- [What is required]: Nothing in the records below should be altered when they are retyped.

[Start of section]

Inductive text : Type :=
| TJson (j : json)        (* a JSON text, denoting [j] *)
| TRaw (s : string).      (* a string JSON.parse rejects (or the empty string) *)

(** Truthiness of a string read from storage: only the empty string is
    falsy, and a JSON text is never empty. *)
Definition text_truthy (t : text) : bool :=
  match t with
  | TJson _ => true
  | TRaw s => negb (String.eqb s "")
  end.

(** JSON.parse on a JSON tree: fresh objects are allocated for arrays and
    objects; a repeated key keeps its last value. [parse_items] and
    [parse_fields] walk the elements of an array and the members of an
    object with the parser [p] for the nested trees. The members of the
    object stand in the order of the text; JavaScript enumerates the members
    whose names are integer indices before the others, so a statement about
    the order of the members is made for names that are not (see
    [canonical]). *)
Definition parse_items (p : json → heap → value * heap)
  : list json → heap → list value * heap :=
  fix go (js : list json) (h : heap) : list value * heap :=
    match js with
    | [] => ([], h)
    | j :: js' =>
        let '(v, h1) := p j h in
        let '(vs, h2) := go js' h1 in
        (v :: vs, h2)
    end.

Definition parse_fields (p : json → heap → value * heap)
  : list (string * json) → list (string * value) → heap →
    list (string * value) * heap :=
  fix go (kvs : list (string * json)) (acc : list (string * value))
      (h : heap) : list (string * value) * heap :=
    match kvs with
    | [] => (acc, h)
    | (k, j) :: kvs' =>
        let '(v, h1) := p j h in
        go kvs' (obj_set k v acc) h1
    end.

Fixpoint JSON_parse_tree (j : json) (h : heap) : value * heap :=
  match j with
  | JNull => (VNull, h)
  | JBool b => (VBool b, h)
  | JNum n => (VNum n, h)
  | JStr s => (VStr s, h)
  | JArr js =>
      let '(vs, h1) := parse_items JSON_parse_tree js h in
      alloc (Obj (Some vs) []) h1
  | JObj kvs =>
      let '(fs, h1) := parse_fields JSON_parse_tree kvs [] h in
      alloc (Obj None fs) h1
  end.

(** The member [k] of a JSON object as JSON.parse keeps it: the last one. *)
Fixpoint json_get (k : string) (kvs : list (string * json)) : option json :=
  match kvs with
  | [] => None
  | (k', j) :: kvs' =>
      match json_get k kvs' with
      | Some j' => Some j'
      | None => if String.eqb k k' then Some j else None
      end
  end.

(** The value of a JSON tree that is not an array or an object. *)
Definition json_prim (j : json) : option value :=
  match j with
  | JNull => Some VNull
  | JBool b => Some (VBool b)
  | JNum n => Some (VNum n)
  | JStr s => Some (VStr s)
  | JArr _ | JObj _ => None
  end.

(** JSON.stringify on a value. [None]: a TypeError (the structure is
    cyclic); [Some None]: the result is [undefined]; [Some (Some j)]: the
    JSON text of [j]. One unit of fuel is spent per nested object, so with
    fuel [size h] it runs out exactly when some path repeats an object. *)
Fixpoint JSON_stringify_fuel (fuel : nat) (h : heap) (v : value)
  : option (option json) :=
  match v with
  | VUndef | VFun _ => Some None
  | VNull | VNaN => Some (Some JNull)
  | VBool b => Some (Some (JBool b))
  | VNum n => Some (Some (JNum n))
  | VStr s => Some (Some (JStr s))
  | VRef l =>
      match fuel with
      | O => None
      | S fuel' =>
          match h !! l with
          | None => Some None
          | Some o =>
              match o_items o with
              | Some items =>
                  js ← mapM (λ v, j ← JSON_stringify_fuel fuel' h v;
                                   Some (default JNull j)) items;
                  Some (Some (JArr js))
              | None =>
                  kvs ← mapM (λ kv : string * value,
                                j ← JSON_stringify_fuel fuel' h kv.2;
                                Some (option_map (pair kv.1) j)) (o_fields o);
                  Some (Some (JObj (omap id kvs)))
              end
          end
      end
  end.

(** ** Built-ins of the JavaScript runtime left abstract *)

Class JSBuiltins := {
  (* parseInt(s): [None] is NaN *)
  parseInt : string → option Z;
  (* the numeric value of a string in a comparison: [None] is NaN *)
  StringToNumber : string → option Z;
  (* the string an object or array converts to *)
  RefToString : gmap nat object → nat → string
}.

(** An instance for running examples: no string is numeric, every object
    prints the same. *)
Definition plain_builtins : JSBuiltins := {|
  parseInt := λ _, None;
  StringToNumber := λ _, None;
  RefToString := λ _ _, "[object Object]"
|}.

(** ** The world the code runs in *)

(** The [options] argument of the public operations. *)
Record options := Options {
  success : value;
  error : value;
  reset : value
}.

(** The object built by [entity_load] for the remote retrieve handler: its
    [success] and [error] members are closures over the variables kept
    here; [co_primary_key] and [co_entity_id] are the member
    [call_options[primary_key] = entity_id]. *)
Record call_options := CallOptions {
  co_entity_type : string;
  co_entity_id : value;
  co_caching_enabled : value;
  co_options : option options;
  co_primary_key : value
}.

Inductive arg : Type :=
| AVal (v : value)
| AOpts (o : option options)
| ACallOpts (co : call_options).

(** A call to an external function, with the heap at the time of the call. *)
Inductive event : Type :=
| EvCall (f : string) (args : list arg) (h : gmap nat object).

(** An entry of Drupal.services_queue[type][method][id]. *)
Record queue_entry := QueueEntry {
  q_success : list value;
  q_error : list value
}.

(** Drupal.settings.cache.entity: [ce_expiration = None] is an unset TTL. *)
Record cache_entity_settings := CacheEntity {
  ce_enabled : bool;
  ce_expiration : option Z
}.

(** drupalgap.page.options *)
Record page_options := PageOptions {
  reloadingPage : value;
  po_reset : value
}.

[End of section]

- [Solution to this problem]:
Inductive text : Type :=
| TJson (j : json)        (* a JSON text, denoting [j] *)
| TRaw (s : string).      (* a string JSON.parse rejects (or the empty string) *)

(** Truthiness of a string read from storage: only the empty string is
    falsy, and a JSON text is never empty. *)
Definition text_truthy (t : text) : bool :=
  match t with
  | TJson _ => true
  | TRaw s => negb (String.eqb s "")
  end.

(** JSON.parse on a JSON tree: fresh objects are allocated for arrays and
    objects; a repeated key keeps its last value. [parse_items] and
    [parse_fields] walk the elements of an array and the members of an
    object with the parser [p] for the nested trees. The members of the
    object stand in the order of the text; JavaScript enumerates the members
    whose names are integer indices before the others, so a statement about
    the order of the members is made for names that are not (see
    [canonical]). *)
Definition parse_items (p : json → heap → value * heap)
  : list json → heap → list value * heap :=
  fix go (js : list json) (h : heap) : list value * heap :=
    match js with
    | [] => ([], h)
    | j :: js' =>
        let '(v, h1) := p j h in
        let '(vs, h2) := go js' h1 in
        (v :: vs, h2)
    end.

Definition parse_fields (p : json → heap → value * heap)
  : list (string * json) → list (string * value) → heap →
    list (string * value) * heap :=
  fix go (kvs : list (string * json)) (acc : list (string * value))
      (h : heap) : list (string * value) * heap :=
    match kvs with
    | [] => (acc, h)
    | (k, j) :: kvs' =>
        let '(v, h1) := p j h in
        go kvs' (obj_set k v acc) h1
    end.

Fixpoint JSON_parse_tree (j : json) (h : heap) : value * heap :=
  match j with
  | JNull => (VNull, h)
  | JBool b => (VBool b, h)
  | JNum n => (VNum n, h)
  | JStr s => (VStr s, h)
  | JArr js =>
      let '(vs, h1) := parse_items JSON_parse_tree js h in
      alloc (Obj (Some vs) []) h1
  | JObj kvs =>
      let '(fs, h1) := parse_fields JSON_parse_tree kvs [] h in
      alloc (Obj None fs) h1
  end.

(** The member [k] of a JSON object as JSON.parse keeps it: the last one. *)
Fixpoint json_get (k : string) (kvs : list (string * json)) : option json :=
  match kvs with
  | [] => None
  | (k', j) :: kvs' =>
      match json_get k kvs' with
      | Some j' => Some j'
      | None => if String.eqb k k' then Some j else None
      end
  end.

(** The value of a JSON tree that is not an array or an object. *)
Definition json_prim (j : json) : option value :=
  match j with
  | JNull => Some VNull
  | JBool b => Some (VBool b)
  | JNum n => Some (VNum n)
  | JStr s => Some (VStr s)
  | JArr _ | JObj _ => None
  end.

(** JSON.stringify on a value. [None]: a TypeError (the structure is
    cyclic); [Some None]: the result is [undefined]; [Some (Some j)]: the
    JSON text of [j]. One unit of fuel is spent per nested object, so with
    fuel [size h] it runs out exactly when some path repeats an object. *)
Fixpoint JSON_stringify_fuel (fuel : nat) (h : heap) (v : value)
  : option (option json) :=
  match v with
  | VUndef | VFun _ => Some None
  | VNull | VNaN => Some (Some JNull)
  | VBool b => Some (Some (JBool b))
  | VNum n => Some (Some (JNum n))
  | VStr s => Some (Some (JStr s))
  | VRef l =>
      match fuel with
      | O => None
      | S fuel' =>
          match h !! l with
          | None => Some None
          | Some o =>
              match o_items o with
              | Some items =>
                  js ← mapM (λ v, j ← JSON_stringify_fuel fuel' h v;
                                   Some (default JNull j)) items;
                  Some (Some (JArr js))
              | None =>
                  kvs ← mapM (λ kv : string * value,
                                j ← JSON_stringify_fuel fuel' h kv.2;
                                Some (option_map (pair kv.1) j)) (o_fields o);
                  Some (Some (JObj (omap id kvs)))
              end
          end
      end
  end.

(** ** Built-ins of the JavaScript runtime left abstract *)

Class JSBuiltins := {
  (* parseInt(s): [None] is NaN *)
  parseInt : string → option Z;
  (* the numeric value of a string in a comparison: [None] is NaN *)
  StringToNumber : string → option Z;
  (* the string an object or array converts to *)
  RefToString : gmap nat object → nat → string
}.

(** An instance for running examples: no string is numeric, every object
    prints the same. *)
Definition plain_builtins : JSBuiltins := {|
  parseInt := λ _, None;
  StringToNumber := λ _, None;
  RefToString := λ _ _, "[object Object]"
|}.

(** ** The world the code runs in *)

(** The [options] argument of the public operations. *)
Record options := Options {
  success : value;
  error : value;
  reset : value
}.

(** The object built by [entity_load] for the remote retrieve handler: its
    [success] and [error] members are closures over the variables kept
    here; [co_primary_key] and [co_entity_id] are the member
    [call_options[primary_key] = entity_id]. *)
Record call_options := CallOptions {
  co_entity_type : string;
  co_entity_id : value;
  co_caching_enabled : value;
  co_options : option options;
  co_primary_key : value
}.

Inductive arg : Type :=
| AVal (v : value)
| AOpts (o : option options)
| ACallOpts (co : call_options).

(** A call to an external function, with the heap at the time of the call. *)
Inductive event : Type :=
| EvCall (f : string) (args : list arg) (h : gmap nat object).

(** An entry of Drupal.services_queue[type][method][id]. *)
Record queue_entry := QueueEntry {
  q_success : list value;
  q_error : list value
}.

(** Drupal.settings.cache.entity: [ce_expiration = None] is an unset TTL. *)
Record cache_entity_settings := CacheEntity {
  ce_enabled : bool;
  ce_expiration : option Z
}.

(** drupalgap.page.options *)
Record page_options := PageOptions {
  reloadingPage : value;
  po_reset : value
}.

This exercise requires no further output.